The Departed is bravura filmmaking, as was Clint Eastwood's double-whammy of a war epic — the very good Flags of Our Fathers and the really superb Letters from Iwo Jima (which Eastwood filmed almost entirely in Japanese). With notions of honor and duty foremost, this wartime double-feature offers a wrenching portrait of soldiers on both sides of one of the most ferocious battles of World War II. Let's call the two films a single choice, while noting that they are separately impressive.
Smaller in scope are a pair of tiny independent films. One's a riveting drama, Half Nelson, which seems a typical crusading-teacher movie — until you realize that the caring, protective middle-school teacher at its center is a crack addict. And the other is a road comedy called Little Miss Sunshine, about a family every bit as dysfunctional as the van it's traveling in, but one that makes an unusually stirring case for family values.
That's five. For the next three, let's look overseas — first to Europe, where Spanish director Pedro Almodovar's bright, bouncy comedy, Volver, put the melody back in melodrama — quite literally in a scene with star, Penelope Cruz, singing her heart out. "Volver" means "to return," and the film marks Almodovar's return to a favorite theme: women nurturing other women.
Harder to watch, but enormously involving, are two films about children: the Belgian picture L'Enfant, about a young thief who makes a terrifying error in judgment and then frantically tries to recover from it; and the Indian film Water, about a lively seven-year-old who becomes a widow after her family-arranged older husband dies. The problem is that widows in India are expected to live out the rest of their lives in mourning, renouncing the world — and this widow is awfully young for that.
The other two films on my list are by Mexican filmmakers who've been having mainstream Hollywood success. Horror director Guillermo Del Toro scored by mixing politics with his nightmares in Pan's Labyrinth — the tale of an 11-year-old girl who withdraws into a gorgeously visualized fantasy world to escape the horrors of fascism after the Spanish Civil War. Pan's Labyrinth is just opening in major cities, as is Children of Men, a breathtaking futuristic fable by Alfonzo Cuaron, in which we learn that women have stopped giving birth, and the youngest person on Earth — who's not all that young — has died.
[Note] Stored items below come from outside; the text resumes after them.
Lemma shape_pulse_returns (pulse : list C) (time_int : list R)
    (tf : list R -> list C) (lim : R) :
  keeps_length fft -> keeps_length ifft ->
  pulse <> [] -> (2 <= length time_int)%nat ->
  length (tf (fftfreq (length pulse)
                (nth 1 time_int 0 - nth 0 time_int 0))) = length pulse ->
  exists out,
    shape_pulse fft ifft pulse time_int tf lim = Ok out /\
    length out = length pulse.
Proof.
  intros Hfft Hifft Hne Ht HlenH.
  destruct (Hfft pulse Hne) as (P & HP & HlenP).
  rewrite (shape_pulse_spectrum time_int tf lim Ht HP HlenP HlenH).
  set (S := ufunc_where _ _ _ _ _).
  assert (HlenS : length S = length P).
  { apply ufunc_where_length.
    - congruence.
    - rewrite length_map. congruence.
    - unfold zeros_like. rewrite length_map. congruence. }
  assert (HS : S <> []).
  { intros E. rewrite E in HlenS. simpl in HlenS.
    destruct pulse; [congruence | simpl in HlenP; lia]. }
  destruct (Hifft S HS) as (out & Hout & Hlen).
  exists out. split; [exact Hout | congruence].
Qed.

(** With a gain of 1 in every bin and a limit below 1 the division leaves
    the spectrum as it is, and the inverse transform returns the pulse. *)
Lemma shape_pulse_unit_gain (pulse : list C) (time_int : list R)
    (tf : list R -> list C) (lim : R) :
  keeps_length fft -> inverse_pair fft ifft ->
  pulse <> [] -> (2 <= length time_int)%nat -> lim < 1 ->
  tf (fftfreq (length pulse) (nth 1 time_int 0 - nth 0 time_int 0)) =
  map (fun _ => C1)
    (fftfreq (length pulse) (nth 1 time_int 0 - nth 0 time_int 0)) ->
  shape_pulse fft ifft pulse time_int tf lim = Ok pulse.
Proof.
  intros Hfft Hinv Hne Ht Hlim Hunit.
  destruct (Hfft pulse Hne) as (P & HP & HlenP).
  rewrite (@shape_pulse_spectrum pulse time_int tf lim P Ht HP HlenP).
  - rewrite Hunit. rewrite ufunc_where_unit_gain.
    + apply Hinv. exact HP.
    + exact Hlim.
    + rewrite fftfreq_length. congruence.
  - rewrite Hunit, length_map, fftfreq_length. reflexivity.
Qed.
Children of Men imagines a world without a future, where Britain is the only spot on the planet where the rule of law still holds sway, and even it looks like a war zone. So naturally, it opened on Christmas Day.
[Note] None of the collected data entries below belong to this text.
(** X23: in every mode but the analogous one, an entry whose target
    lightness is an integer [L] keeps it: its field [l] is exactly [L]
    (for a base colour of integer hue and saturation). *)
Theorem integer_target_lightness base rings mode i hz sz L :
  h base = ofZ hz -> s base = ofZ sz ->
  (0 <= hz <= 360)%Z -> (0 <= sz <= 100)%Z ->
  mode <> Analogous -> (i < rings)%nat ->
  newL mode base rings i = ofZ L -> (0 <= L <= 100)%Z ->
  exists c,
    nth_error (generateComplementaryColors base rings mode) i = Some c /\
    l c = ofZ L.
Proof.
  intros Hh Hs Hhz Hsz Hmode Hi HL HLr.
  exists (ringColor mode base rings i). split; [now apply generated_nth|].
  destruct (newH_integer base rings mode i hz Hmode Hhz Hh) as (tz & Htz & HH).
  unfold ringColor. rewrite HH, Hs, HL.
  apply integerHsl; lia.
Qed.

Lemma integer_target_lightness_witness :
  h vermilion = ofZ 3 /\ s vermilion = ofZ 100 /\
  newL Complementary vermilion 5 1 = ofZ 22 /\
  exists c,
    nth_error (generateComplementaryColors vermilion 5 Complementary) 1 = Some c /\
    l c = ofZ 22.
Proof.
  split; [reflexivity|]. split; [reflexivity|]. split; [reflexivity|].
  apply (integer_target_lightness vermilion 5 Complementary 1 3 100 22);
    try reflexivity; try lia; discriminate.
Defined.

Lemma variationTargets_checked :
  variationTargetsOK (zRange 0 101) (seq 1 10) = true.
Proof. vm_cast_no_check (eq_refl true). Qed.

Lemma variationTargetsOK_In lzs places lz i :
  variationTargetsOK lzs places = true -> In lz lzs -> In i places ->
  Math_min 95 (ofZ lz + ofNat i * 15) = ofZ (Z.min 95 (lz + 15 * Z.of_nat i)) /\
  Math_max 5 (ofZ lz - ofNat i * 15) = ofZ (Z.max 5 (lz - 15 * Z.of_nat i)).
Proof.
  intros Hall Hlz Hi. unfold variationTargetsOK in Hall.
  pose proof (forallb_In _ _ lz Hall Hlz) as H1. cbv beta in H1.
  pose proof (forallb_In _ _ i H1 Hi) as H2. cbv beta in H2.
  apply andb_prop in H2. destruct H2 as [Ht Hs].
  split; now apply Leibniz.eqb_spec.
Qed.

(** X24: for a base colour of integer hue, saturation and lightness and a
    [count] of at most 21, tint number [i] sits at index [i - 1] with
    lightness exactly [min(95, l + 15 i)] and shade number [i] at index
    [floor(count / 2) + i] with lightness exactly [max(5, l - 15 i)]. *)
Theorem generateColorVariations_lightness base count i hz sz lz :
  h base = ofZ hz -> s base = ofZ sz -> l base = ofZ lz ->
  (0 <= hz <= 360)%Z -> (0 <= sz <= 100)%Z -> (0 <= lz <= 100)%Z ->
  (count <= 21)%nat -> (1 <= i <= count / 2)%nat ->
  (exists c,
     nth_error (generateColorVariations base count) (i - 1) = Some c /\
     l c = ofZ (Z.min 95 (lz + 15 * Z.of_nat i))) /\
  (exists c,
     nth_error (generateColorVariations base count) (count / 2 + i) = Some c /\
     l c = ofZ (Z.max 5 (lz - 15 * Z.of_nat i))).
Proof.
  intros Hh Hs Hl Hhz Hsz Hlz Hcount Hi.
  assert (Hhalf : (count / 2 <= 10)%nat).
  { pose proof (Nat.div_mod_eq count 2). lia. }
  destruct (variationTargetsOK_In _ _ lz i variationTargets_checked
              (zRange_In 0 101 lz ltac:(lia)) (proj2 (in_seq 10 1 i) ltac:(lia)))
    as [Htint Hshade].
  unfold generateColorVariations. split.
  - exists (tint base i). split.
    + rewrite nth_error_app1 by (rewrite length_map, length_seq; lia).
      rewrite nth_error_map, nth_error_seq.
      destruct (Nat.ltb_spec (i - 1) (count / 2)); [|lia].
      cbn [option_map]. replace (1 + (i - 1))%nat with i by lia. reflexivity.
    + unfold tint, variationColor. rewrite Hh, Hs, Hl, Htint.
      apply integerHsl; lia.
  - exists (shade base i). split.
    + rewrite nth_error_app2 by (rewrite length_map, length_seq; lia).
      rewrite length_map, length_seq.
      replace (count / 2 + i - count / 2)%nat with (S (i - 1)) by lia.
      cbn [app nth_error].
      rewrite nth_error_map, nth_error_seq.
      destruct (Nat.ltb_spec (i - 1) (count / 2)); [|lia].
      cbn [option_map]. replace (1 + (i - 1))%nat with i by lia. reflexivity.
    + unfold shade, variationColor. rewrite Hh, Hs, Hl, Hshade.
      apply integerHsl; lia.
Qed.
Ten is an arbitrary number, and because I combined the two Eastwood films, we're already one over, so let's keep going. To winnow my list down, I had to leave out Babel, in which another Mexican director brilliantly communicates how impossible it is to communicate. I also skipped over the harrowing 9/11 drama United 93, and the Dixie Chicks documentary, Shut Up and Sing. And speaking of singing, there's that amazing number Jennifer Hudson sings in Dreamgirls, more or less reinventing the movie musical as she does. And the teenage detective flick Brick, finds indie Hollywood reinventing film noir as high-school noir.
Also great fun was a spoof of literary moviemaking called Tristram Shandy: A Cock and Bull Story. Brazil's mother-daughter drama, House of Sand, was austere and elegant. And an absurdist tragedy called The Death of Mr. Lazarescu felt like modern-day Kafka. Taken together, that makes 19 reasons for cheer as we start a new year in which Hollywood will no doubt shower us with fresh invention.
Why, in the month of May alone, there'll be Spiderman 3, Pirates of the Caribbean 3, and Shrek The Third.